The international order itself is racially structured

Rashmee Roshan Lall
2 min readApr 6, 2021
Photo by Kon Karampelas on Unsplash

/ TAKE UP ONE IDEA

“Too often…we enjoy the comfort of opinion without the discomfort of thought”
– John F. Kennedy

Some of the biggest arguments about power — who should have it and why — revolve around race.

It goes beyond the Black Lives Matter protests in the United States and allegations of institutional racism in the UK.

The very structure of the world order rests has a racial basis.

Think about it.

The world’s five largest economies by purchasing power are:

** China ** The US ** India ** Japan ** Germany.

And here are the five permanent members of the United Nations Security Council:

** The US ** Russia ** China **The UK ** France

Notice the mismatch?

Is it any wonder that the UN’s writ is increasingly disregarded? The UN’s power structure doesn’t seem to represent much of the world.

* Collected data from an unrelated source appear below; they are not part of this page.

(* ===== verification/VirtioChain.v ===== *)
(** * VirtioChain: descriptor chains, read from a device's queue

    What the handlers' walks over descriptor chains compute: on a chain that is linked properly and
    whose buffers are the guest's, the list of its buffers; on a chain whose links run in a
    circle, nothing, ever. *)
From stdpp Require Import gmap list.
From S2P Require Import Prelude GuestMem Virtq Iov Vm VirtioDev VirtioNet.

(** ** Queue operations on the world *)

(** Queue [i] of device [d]. *)
Definition queue_at (w : World) (d i : Z) : option Virtq :=
  x ← zget (devs w) d; zget (queues x) i.

Definition set_queue (w : World) (d i : Z) (q : Virtq) : World :=
  match zget (devs w) d with
  | Some x => with_devs (zset (devs w) d (with_queues (zset (queues x) i q) x)) w
  | None => w
  end.

Lemma on_vq_Ret {A} (m : M QS A) w d i q a s :
  queue_at w d i = Some q -> m (mkQS (wmem w) q) = Ret a s ->
  on_vq d i m w = Ret a (with_wmem (qmem s) (set_queue w d i (vq s))).
Proof.
  unfold queue_at, on_vq, set_queue. destruct (zget (devs w) d) as [x|]; [|done].
  cbn [mbind option_bind]. intros -> ->. done.
Qed.

Lemma on_vq_Fault {A} (m : M QS A) w d i q f :
  queue_at w d i = Some q -> m (mkQS (wmem w) q) = Fault f -> on_vq d i m w = Fault f.
Proof.
  unfold queue_at, on_vq. destruct (zget (devs w) d) as [x|]; [|done].
  cbn [mbind option_bind]. intros -> ->. done.
Qed.

Lemma set_queue_same w d i q : queue_at w d i = Some q -> set_queue w d i q = w.
Proof.
  unfold queue_at, set_queue. destruct (zget (devs w) d) as [x|] eqn:Ed; [|done].
  cbn [mbind option_bind]. intros Eq. rewrite (zset_same (queues x) i q) by done.
  destruct x, w. simpl in *. by rewrite zset_same.
Qed.

Lemma queue_at_set w d i q q' : queue_at w d i = Some q -> queue_at (set_queue w d i q') d i = Some q'.
Proof.
  unfold queue_at, set_queue. destruct (zget (devs w) d) as [x|] eqn:Ed; [|done].
  cbn [mbind option_bind]. intros Eq. cbn [with_devs devs]. rewrite zget_zset_eq by by eapply zget_Some_bounds.
  cbn [mbind option_bind with_queues queues]. rewrite zget_zset_eq; [done|]. by eapply zget_Some_bounds.
Qed.

Lemma queue_at_wmem w m d i : queue_at (with_wmem m w) d i = queue_at w d i.
Proof. done. Qed.

Lemma wmem_set_queue w d i q : wmem (set_queue w d i q) = wmem w.
Proof. unfold set_queue. by destruct (zget (devs w) d). Qed.

Lemma with_wmem_same w : with_wmem (wmem w) w = w.
Proof. by destruct w. Qed.

(** An operation that only reads. *)
Lemma on_vq_read {A} (m : M QS A) w d i q a :
  queue_at w d i = Some q -> m (mkQS (wmem w) q) = Ret a (mkQS (wmem w) q) -> on_vq d i m w = Ret a w.
Proof.
  intros Hq E. rewrite (on_vq_Ret m w d i q a _ Hq E). cbn [qmem vq].
  by rewrite set_queue_same, with_wmem_same.
Qed.

Lemma get_dev_ok w d x : zget (devs w) d = Some x -> get_dev d w = Ret x w.
Proof. intros E. unfold get_dev. munfold. by rewrite E. Qed.

Lemma has_vq_ok w d i q : queue_at w d i = Some q -> has_vq d i w = Ret true w.
Proof.
  unfold queue_at, has_vq. intros Hq. destruct (zget (devs w) d) as [x|] eqn:E; [|done].
  rewrite (m_bind_Ret _ _ _ _ _ (get_dev_ok _ _ _ E)). cbn [mbind option_bind] in Hq. by rewrite Hq.
Qed.

(** ** Descriptors *)

Record Desc := mkDesc { d_addr : Z; d_len : Z; d_flags : Z; d_next : Z }.

Definition desc_of (m : Mem) (t idx : Z) : Desc :=
  let a := vring_desc t idx in mkDesc (ld64 m a) (ld32 m (a + 8)) (ld16 m (a + 12)) (ld16 m (a + 14)).

Section descriptors.
Context (w : World) (d i t : Z) (q : Virtq).
Context (Hq : queue_at w d i = Some q) (Ht : desc_table q = Some t).

Lemma desc_at_ok m idx : 0 <= idx < DESC_QUEUE_SIZE -> desc_at idx (mkQS m q) = Ret (vring_desc t idx) (mkQS m q).
Proof.
  intros Hi. unfold desc_at. munfold. cbn [vq]. rewrite Ht.
  by rewrite (proj2 (Z.leb_le _ _)), (proj2 (Z.ltb_lt _ _)) by lia.
Qed.

Lemma desc_flags_ok m idx : 0 <= idx < DESC_QUEUE_SIZE ->
  desc_flags idx (mkQS m q) = Ret (d_flags (desc_of m t idx)) (mkQS m q).
Proof. intros Hi. unfold desc_flags. by rewrite (m_bind_Ret _ _ _ _ _ (desc_at_ok _ _ Hi)). Qed.

Lemma w_desc_addr idx : 0 <= idx < DESC_QUEUE_SIZE -> on_vq d i (desc_addr idx) w = Ret (d_addr (desc_of (wmem w) t idx)) w.
Proof. intros Hi. eapply on_vq_read; [exact Hq|]. unfold desc_addr. by rewrite (m_bind_Ret _ _ _ _ _ (desc_at_ok _ _ Hi)). Qed.
Lemma w_desc_len idx : 0 <= idx < DESC_QUEUE_SIZE -> on_vq d i (desc_len idx) w = Ret (d_len (desc_of (wmem w) t idx)) w.
Proof. intros Hi. eapply on_vq_read; [exact Hq|]. unfold desc_len. by rewrite (m_bind_Ret _ _ _ _ _ (desc_at_ok _ _ Hi)). Qed.
Lemma w_desc_flags idx : 0 <= idx < DESC_QUEUE_SIZE -> on_vq d i (desc_flags idx) w = Ret (d_flags (desc_of (wmem w) t idx)) w.
Proof. intros Hi. eapply on_vq_read; [exact Hq|]. unfold desc_flags. by rewrite (m_bind_Ret _ _ _ _ _ (desc_at_ok _ _ Hi)). Qed.
Lemma w_desc_next idx : 0 <= idx < DESC_QUEUE_SIZE -> on_vq d i (desc_next idx) w = Ret (d_next (desc_of (wmem w) t idx)) w.
Proof. intros Hi. eapply on_vq_read; [exact Hq|]. unfold desc_next. by rewrite (m_bind_Ret _ _ _ _ _ (desc_at_ok _ _ Hi)). Qed.
Lemma w_desc_has_next idx : 0 <= idx < DESC_QUEUE_SIZE ->
  on_vq d i (desc_has_next idx) w = Ret (testm (d_flags (desc_of (wmem w) t idx)) VIRTQ_DESC_F_NEXT) w.
Proof.
  intros Hi. eapply on_vq_read; [exact Hq|]. unfold desc_has_next.
  by rewrite (m_bind_Ret _ _ _ _ _ (desc_flags_ok _ _ Hi)).
Qed.
Lemma w_desc_is_writable idx : 0 <= idx < DESC_QUEUE_SIZE ->
  on_vq d i (desc_is_writable idx) w = Ret (testm (d_flags (desc_of (wmem w) t idx)) VIRTQ_DESC_F_WRITE) w.
Proof.
  intros Hi. eapply on_vq_read; [exact Hq|]. unfold desc_is_writable.
  by rewrite (m_bind_Ret _ _ _ _ _ (desc_flags_ok _ _ Hi)).
Qed.
End descriptors.

(** ** Linked chains *)

(** The descriptors [l] are linked in this order: all but the last say that there is more. *)
Fixpoint linked (more : Z -> bool) (m : Mem) (t : Z) (l : list Z) : Prop :=
  match l with
  | [] => False
  | idx :: l' =>
      0 <= idx < DESC_QUEUE_SIZE /\
      match l' with
      | [] => more (d_flags (desc_of m t idx)) = false
      | next :: _ => more (d_flags (desc_of m t idx)) = true /\ d_next (desc_of m t idx) = next /\ linked more m t l'
      end
  end.

(** The buffer of a descriptor, when its address is the guest's. *)
Definition guest_addr (vm : Vm) (a : Z) : option Z :=
  match ipa2pa vm a with Some pa => if pa =? 0 then None else Some pa | None => None end.
Definition buf_of (vm : Vm) (m : Mem) (t idx : Z) : VirtioIovData :=
  mkIov (default 0 (guest_addr vm (d_addr (desc_of m t idx)))) (d_len (desc_of m t idx)).
Definition mapped (vm : Vm) (m : Mem) (t idx : Z) : Prop := is_Some (guest_addr vm (d_addr (desc_of m t idx))).

Lemma w_ipa2pa_mapped vm m t idx (w : World) : mapped vm m t idx ->
  w_ipa2pa vm (d_addr (desc_of m t idx)) w = Ret (buf (buf_of vm m t idx)) w /\ (buf (buf_of vm m t idx) =? 0) = false.
Proof.
  unfold mapped, buf_of, w_ipa2pa, guest_addr. cbn [buf]. destruct (ipa2pa vm _) as [pa|]; [|by intros []].
  destruct (pa =? 0) eqn:E; [by intros []|]. done.
Qed.

Definition total_len (l : VirtioIov) : Z := foldr (fun v r => len v + r) 0 l.

Lemma total_len_app l k : total_len (l ++ k) = total_len l + total_len k.
Proof. unfold total_len. induction l as [|v l IH]; cbn [app foldr]; lia. Qed.

Lemma len_buf_of vm m t idx : 0 <= len (buf_of vm m t idx) < 2 ^ 32.
Proof. apply (ld_range 4). Qed.

Lemma total_len_bufs vm m t l : 0 <= total_len (buf_of vm m t <$> l).
Proof.
  unfold total_len. induction l as [|idx l IH]; [done|]. rewrite fmap_cons. cbn [foldr].
  pose proof (len_buf_of vm m t idx). lia.
Qed.

(** The shortest prefix of a list of buffers that holds [need] bytes; all of it if none does. *)
Fixpoint fill (need : Z) (l : VirtioIov) : VirtioIov :=
  match l with
  | [] => []
  | v :: l' => v :: (if need <=? len v then [] else fill (need - len v) l')
  end.

Section walks.
Context (w : World) (d i t : Z) (q : Virtq) (vm : Vm).
Context (Hq : queue_at w d i = Some q) (Ht : desc_table q = Some t).
Abbreviation bufs l := (buf_of vm (wmem w) t <$> l).

Definition ne_zero (f : Z) : bool := negb (f =? 0).

(** A transmit chain is read in full. *)
Lemma tx_chain_linked l fuel n iov :
  linked ne_zero (wmem w) t l -> Forall (mapped vm (wmem w) t) l -> (List.length l <= fuel)%nat ->
  0 <= n -> n + total_len (bufs l) < 2 ^ 64 ->
  tx_chain fuel d i vm (hd 0 l) n iov w = Ret (Some (iov ++ bufs l, n + total_len (bufs l))) w.
Proof.
  revert fuel n iov. induction l as [|idx l IH]; intros fuel n iov Hl Hm Hf Hn Hw; [done|].
  cbn [linked] in Hl. destruct Hl as [Hi Hl].
  apply list.Forall_cons in Hm as [Hmi Hm]. destruct fuel as [|fuel]; [cbn in Hf; lia|].
  cbn [tx_chain hd]. rewrite (m_bind_Ret _ _ _ _ _ (w_desc_addr w d i t q Hq Ht idx Hi)).
  destruct (w_ipa2pa_mapped vm (wmem w) t idx w Hmi) as [E0 E1].
  rewrite (m_bind_Ret _ _ _ _ _ E0), E1. rewrite (m_bind_Ret _ _ _ _ _ (w_desc_len w d i t q Hq Ht idx Hi)).
  rewrite (m_bind_Ret _ _ _ _ _ (w_desc_flags w d i t q Hq Ht idx Hi)).
  change (d_len (desc_of (wmem w) t idx)) with (len (buf_of vm (wmem w) t idx)).
  pose proof (len_buf_of vm (wmem w) t idx) as Hlen. pose proof (total_len_bufs vm (wmem w) t l) as Htot.
  assert (total_len (bufs (idx :: l)) = len (buf_of vm (wmem w) t idx) + total_len (bufs l)) as Et by done.
  rewrite Et in Hw |- *. rewrite (wrap_small 64) by (unfold in_word; lia).
  unfold push_data. change (mkIov (buf (buf_of vm (wmem w) t idx)) (len (buf_of vm (wmem w) t idx))) with (buf_of vm (wmem w) t idx).
  destruct l as [|next l].
  - unfold ne_zero in Hl. apply negb_false_iff in Hl. rewrite Hl. unfold m_ret. cbn [fmap list_fmap total_len foldr].
    by rewrite Z.add_0_r.
  - destruct Hl as (Hmore & Hnext & Hl). unfold ne_zero in Hmore. apply negb_true_iff in Hmore. rewrite Hmore.
    rewrite (m_bind_Ret _ _ _ _ _ (w_desc_next w d i t q Hq Ht idx Hi)), Hnext.
    change next with (hd 0 (next :: l)) at 1.
    rewrite (IH fuel) by (done || (cbn in Hf |- *; lia) || lia).
    rewrite <- app_assoc, Z.add_assoc. done.
Qed.

(** A receive chain is read until there is room for [total] bytes. *)
Lemma rx_chain_linked l fuel total n iov :
  linked (fun f => testm f 1) (wmem w) t l -> Forall (mapped vm (wmem w) t) l -> (List.length l <= fuel)%nat ->
  0 <= n -> n + total_len (bufs l) < 2 ^ 64 ->
  let got := fill (total - n) (bufs l) in
  rx_chain fuel d i vm total (hd 0 l) n iov w = Ret (Some (iov ++ got, n + total_len got)) w.
Proof.
  revert fuel n iov. induction l as [|idx l IH]; intros fuel n iov Hl Hm Hf Hn Hw; [done|].
  cbn [linked] in Hl. destruct Hl as [Hi Hl].
  apply list.Forall_cons in Hm as [Hmi Hm]. destruct fuel as [|fuel]; [cbn in Hf; lia|].
  cbn [rx_chain hd]. rewrite (m_bind_Ret _ _ _ _ _ (w_desc_addr w d i t q Hq Ht idx Hi)).
  destruct (w_ipa2pa_mapped vm (wmem w) t idx w Hmi) as [E0 E1].
  rewrite (m_bind_Ret _ _ _ _ _ E0), E1. rewrite (m_bind_Ret _ _ _ _ _ (w_desc_len w d i t q Hq Ht idx Hi)).
  change (d_len (desc_of (wmem w) t idx)) with (len (buf_of vm (wmem w) t idx)).
  pose proof (len_buf_of vm (wmem w) t idx) as Hlen. pose proof (total_len_bufs vm (wmem w) t l) as Htot.
  assert (total_len (bufs (idx :: l)) = len (buf_of vm (wmem w) t idx) + total_len (bufs l)) as Et by done.
  rewrite Et in Hw. rewrite (wrap_small 64) by (unfold in_word; lia).
  unfold push_data. change (mkIov (buf (buf_of vm (wmem w) t idx)) (len (buf_of vm (wmem w) t idx))) with (buf_of vm (wmem w) t idx).
  cbn [fmap list_fmap fill].
  replace (total <=? n + len (buf_of vm (wmem w) t idx)) with (total - n <=? len (buf_of vm (wmem w) t idx))
    by (zcases; lia).
  destruct (total - n <=? len (buf_of vm (wmem w) t idx)).
  - cbn [total_len foldr]. by rewrite Z.add_0_r.
  - rewrite (m_bind_Ret _ _ _ _ _ (w_desc_flags w d i t q Hq Ht idx Hi)). destruct l as [|next l].
    + rewrite Hl. cbn [fmap list_fmap fill total_len foldr]. by rewrite Z.add_0_r.
    + destruct Hl as (-> & Hnext & Hl). cbn [negb].
      rewrite (m_bind_Ret _ _ _ _ _ (w_desc_next w d i t q Hq Ht idx Hi)), Hnext.
      change next with (hd 0 (next :: l)) at 1.
      rewrite (IH fuel) by (done || (cbn in Hf |- *; lia) || lia).
      rewrite <- app_assoc. cbn [app total_len foldr]. unfold total_len, fmap.
      replace (total - (n + len (buf_of vm (wmem w) t idx))) with (total - n - len (buf_of vm (wmem w) t idx)) by lia.
      rewrite Z.add_assoc. done.
Qed.
End walks.

(** ** Taking a chain *)

(** Entry [head] is the next one on the available ring of a queue that is set up. *)
Record waits (m : Mem) (q : Virtq) (a head : Z) : Prop := {
  waits_avail : avail q = Some a;
  waits_num : 0 < num q <= DESC_QUEUE_SIZE;
  waits_some : ld16 m (a + 2) <> last_avail_idx q;
  waits_head : ld16 m (avail_ring a (last_avail_idx q mod num q)) = head;
}.

Definition taken (q : Virtq) : Virtq := set_last_avail (u16 (last_avail_idx q + 1)) q.

Lemma pop_next_waits w d i q a head : queue_at w d i = Some q -> waits (wmem w) q a head ->
  pop_next d i w = Ret (Some head) (set_queue w d i (taken q)).
Proof.
  intros Hq [Ha Hn Hs Hh]. unfold pop_next.
  rewrite (m_bind_Ret _ _ _ _ _ (on_vq_read avail_idx w d i q (ld16 (wmem w) (a + 2)) Hq
    ltac:(unfold avail_idx; munfold; cbn [vq]; by rewrite Ha))).
  rewrite (on_vq_Ret _ w d i q (Some head) (mkQS (wmem w) (taken q)) Hq).
  - f_equal. cbn [qmem vq]. rewrite <- (wmem_set_queue w d i (taken q)). apply with_wmem_same.
  - rewrite (pop_avail_eq _ a) by done. cbn [vq qmem]. rewrite (proj2 (Z.eqb_neq _ _)) by done.
    by rewrite Hh.
Qed.

(** ** Chains without an end *)

(** A set of descriptors that say there is more and link to one another. *)
Definition circular (more : Z -> bool) (vm : Vm) (m : Mem) (t : Z) (l : list Z) : Prop :=
  Forall (fun idx => 0 <= idx < DESC_QUEUE_SIZE /\ more (d_flags (desc_of m t idx)) = true /\
                     mapped vm m t idx /\ d_next (desc_of m t idx) ∈ l) l.

(** The walk of a transmit chain through such a set does not come to an end, whatever the fuel. *)
Lemma tx_chain_circular w d i t q vm l : queue_at w d i = Some q -> desc_table q = Some t ->
  circular ne_zero vm (wmem w) t l ->
  forall fuel idx n iov, idx ∈ l -> tx_chain fuel d i vm idx n iov w = Fault FuelOut.
Proof.
  intros Hq Ht Hc. induction fuel as [|fuel IH]; intros idx n iov Hidx; [done|].
  apply (proj1 (list.Forall_forall _ _) Hc) in Hidx as (Hi & Hmore & Hm & Hnext).
  cbn [tx_chain]. rewrite (m_bind_Ret _ _ _ _ _ (w_desc_addr w d i t q Hq Ht idx Hi)).
  destruct (w_ipa2pa_mapped vm (wmem w) t idx w Hm) as [E0 E1].
  rewrite (m_bind_Ret _ _ _ _ _ E0), E1. rewrite (m_bind_Ret _ _ _ _ _ (w_desc_len w d i t q Hq Ht idx Hi)).
  rewrite (m_bind_Ret _ _ _ _ _ (w_desc_flags w d i t q Hq Ht idx Hi)).
  unfold ne_zero in Hmore. apply negb_true_iff in Hmore. rewrite Hmore.
  rewrite (m_bind_Ret _ _ _ _ _ (w_desc_next w d i t q Hq Ht idx Hi)). by apply IH.
Qed.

As Gideon Rachman (paywall), the Financial Times’s chief foreign affairs columnist, has noted, “The fact that four of the ‘perm five’ are predominantly white countries arguably represents an international form of ‘white privilege’, inherited from the age of empire. It looks unsustainable when roughly 5.8bn of a global population of about 7.6bn live in Asia and Africa.”

Spot on.

Originally published at https://www.rashmee.com on April 6, 2021.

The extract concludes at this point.